(* ===== verification/QuickTests.v ===== *)
(** * Quick statistical tests (internal/validation/quick_tests.go)

    The frequency and runs tests of NIST SP 800-22 and the summary statistics
    attached to a batch.  The verdicts are computed in floating point; they are
    proved to be the exact rational comparisons on the bits of the data. *)

From S2P Require Import Prelude Float64 Proto HealthTests.

(** The functions of Go's package [math] without a short exact definition. *)
Class MathLib := {
  Erfc : f64 → f64;
  Pow : f64 → f64 → f64;
  Log2 : f64 → f64;
}.

(** ** Operations *)

(** [(b >> i) & 1]. *)
Definition bit_at (b i : Z) : Z := Z.land (Z.shiftr b i) 1.

(** [bits.OnesCount8(b)]. *)
Definition OnesCount8 (b : Z) : Z :=
  foldr (λ i n, bit_at b i + n) 0 [7; 6; 5; 4; 3; 2; 1; 0].

Definition FrequencyTest (data : bytes) : f64 * bool :=
  if len data =? 0 then (of_int 0, false)
  else
    let ones := foldl (λ ones b, ones + OnesCount8 b) 0 data in
    let total := len data * 8 in
    let ratio := fdiv (of_int ones) (of_int total) in
    (ratio, fle (flit 45 100) ratio && fle ratio (flit 55 100)).

(** The loop over the bits [i = startBit, ..., 0] of one byte. *)
Fixpoint runs_byte (b : Z) (idx : list Z) (runs lastBit : Z) : Z * Z :=
  match idx with
  | [] => (runs, lastBit)
  | i :: idx =>
      let bit := bit_at b i in
      if bit =? lastBit then runs_byte b idx runs lastBit else runs_byte b idx (runs + 1) bit
  end.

• [What the task asks] Gather every line from the entries above where the word "lastBit" appears, and copy them.

• [Written response]
Fixpoint runs_byte (b : Z) (idx : list Z) (runs lastBit : Z) : Z * Z :=
  | [] => (runs, lastBit)
      if bit =? lastBit then runs_byte b idx runs lastBit else runs_byte b idx (runs + 1) bit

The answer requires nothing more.